• [Task to carry out] Print, exactly as written, every line from the first line of the records below through the line containing "controller is idle, in", and nothing further.

[Dataset entries]
(** C29: after spi_init, every sequence of transfers of at most 64 bytes exchanges
    exactly the words of the caller with the device: it gets them in the byte order of
    the bus, for words of 8, 16 and 32 bits, and the words it answers are stored the
    same way; the settings stay, and enough reads of CMD see every transaction end. *)
Theorem spi_session_exchanges {H E D} `{!Pads E, !SpiPads E, !SpiDevice E D} polls (s : spi_soc H E) bus m pre cnt b en minimal d ts :
  spi_exists bus = true -> 1 <= pre <= 8192 -> 1 <= cnt <= 64 -> (max_polls < polls)%nat ->
  buffer_ok (SPI s bus) -> spi_idle bus (world (chip s)) d -> Forall fits ts ->
  exists s1 s2, spi_init bus m (SPI_GET_FREQ_DIV pre cnt) b en minimal s = Some (true, s1) /\
    do_transfers polls bus ts s1 = Some ((exchanges bus (line (SPI s1 bus)) en d ts).1, s2) /\
    spi_idle bus (world (chip s2)) (exchanges bus (line (SPI s1 bus)) en d ts).2 /\
    same_settings (SPI s1 bus) (SPI s2 bus).
Proof.
  intros Hb Hpre Hcnt Hp Ho Hi Hts.
  set (st := {| mode := m; freq_divider := SPI_GET_FREQ_DIV pre cnt; msb := b; endianness := en; minimal_pins := minimal |}).
  destruct (set_settings_run bus st s Hb) as (s1 & io & E1 & (R1 & _ & R3 & _)).
  destruct (init_getters bus st _ s1 Hb R1) as (G1 & _). pose proof (mux_pins_idle (spi_func bus) (spi_pins bus minimal) (chip s) bus d Hi) as Hi1.
  assert (Ho1 : buffer_ok (SPI s1 bus)) by (rewrite R1; exact Ho).
  cbn [minimal_pins st] in R3. rewrite <- R3 in Hi1.
  destruct (wp_run _ _ _ (wp_do_transfers polls bus en ts s1 d Hb Hp Hi1 G1 Ho1 Hts)) as (x & s2 & E2 & -> & H2 & H3 & _).
  by exists s1, s2.
Qed.

(** C39: a transfer stays inside the data registers exactly when it is 64 bytes or
    less: _SPI_BUF_SIZE lets blocks of up to 160 bytes be copied to the registers.  The
    controller is idle, in the full-duplex mode that spi_init leaves, in the byte order
    of the transfer, and there is data to send, as much as is announced. *)
Theorem spi_transfer_in_bounds {H E D} `{!Pads E, !SpiPads E, !SpiDevice E D} (s : spi_soc H E) bus d en out (in_data : bool) len ws :
  spi_exists bus = true -> spi_idle bus (world (chip s)) d -> duplex (is_big en) (SPI s bus) -> buffer_ok (SPI s bus) ->
  Forall is_byte out -> 1 <= len -> len * word_bytes ws <= Z.of_nat (length out) ->
  (exists polls, is_Some (spi_transfer polls bus (Some out) in_data len ws s)) <-> len * word_bytes ws <= 64.
Proof.
  intros Hb Hi Hd Ho Hout Hl Hlo. split.
  - intros [polls [x Ex]]. destruct (Z.leb_spec (len * word_bytes ws) 64); [done|].
    by rewrite spi_transfer_overrun in Ex.
  - intros Hz. exists (S max_polls). assert (G : wp (spi_transfer (S max_polls) bus (Some out) in_data len ws) (fun _ _ => True) s).
    { eapply (wp_spi_transfer _ bus en); try done. lia. }
    destruct (wp_run _ _ _ G) as (x & s' & -> & _). by eexists.
Qed.

(** ** Reading bytes *)

(** The line while spi_transfer_bytes runs: the bus is little-endian. *)
Definition little (r : spi_regs) : spi_regs := with_USER0 (Z.ldiff (USER0 r) endian_mask) r.
Definition big_again (r : spi_regs) : spi_regs := with_USER0 (Z.lor (USER0 r) endian_mask) r.
(** What the device answers to [size] bytes 0xff in pieces of 64. *)
Fixpoint pull {E D} `{!Pads E, !SpiPads E, !SpiDevice E D} (fuel : nat) (l : Z * Z * Z * Z) (d : D) (size : nat) : list Z * D :=
  match fuel, size with
  | S fuel, S _ =>
      let a := slave 1 l d (repeat 255 (size `min` 64)) in
      let rest := pull fuel l a.2 (size - 64) in (a.1 ++ rest.1, rest.2)
  | _, _ => ([], d)
  end.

• [Task solution]
(** C29: after spi_init, every sequence of transfers of at most 64 bytes exchanges
    exactly the words of the caller with the device: it gets them in the byte order of
    the bus, for words of 8, 16 and 32 bits, and the words it answers are stored the
    same way; the settings stay, and enough reads of CMD see every transaction end. *)
Theorem spi_session_exchanges {H E D} `{!Pads E, !SpiPads E, !SpiDevice E D} polls (s : spi_soc H E) bus m pre cnt b en minimal d ts :
  spi_exists bus = true -> 1 <= pre <= 8192 -> 1 <= cnt <= 64 -> (max_polls < polls)%nat ->
  buffer_ok (SPI s bus) -> spi_idle bus (world (chip s)) d -> Forall fits ts ->
  exists s1 s2, spi_init bus m (SPI_GET_FREQ_DIV pre cnt) b en minimal s = Some (true, s1) /\
    do_transfers polls bus ts s1 = Some ((exchanges bus (line (SPI s1 bus)) en d ts).1, s2) /\
    spi_idle bus (world (chip s2)) (exchanges bus (line (SPI s1 bus)) en d ts).2 /\
    same_settings (SPI s1 bus) (SPI s2 bus).
Proof.
  intros Hb Hpre Hcnt Hp Ho Hi Hts.
  set (st := {| mode := m; freq_divider := SPI_GET_FREQ_DIV pre cnt; msb := b; endianness := en; minimal_pins := minimal |}).
  destruct (set_settings_run bus st s Hb) as (s1 & io & E1 & (R1 & _ & R3 & _)).
  destruct (init_getters bus st _ s1 Hb R1) as (G1 & _). pose proof (mux_pins_idle (spi_func bus) (spi_pins bus minimal) (chip s) bus d Hi) as Hi1.
  assert (Ho1 : buffer_ok (SPI s1 bus)) by (rewrite R1; exact Ho).
  cbn [minimal_pins st] in R3. rewrite <- R3 in Hi1.
  destruct (wp_run _ _ _ (wp_do_transfers polls bus en ts s1 d Hb Hp Hi1 G1 Ho1 Hts)) as (x & s2 & E2 & -> & H2 & H3 & _).
  by exists s1, s2.
Qed.

(** C39: a transfer stays inside the data registers exactly when it is 64 bytes or
    less: _SPI_BUF_SIZE lets blocks of up to 160 bytes be copied to the registers.  The
    controller is idle, in the full-duplex mode that spi_init leaves, in the byte order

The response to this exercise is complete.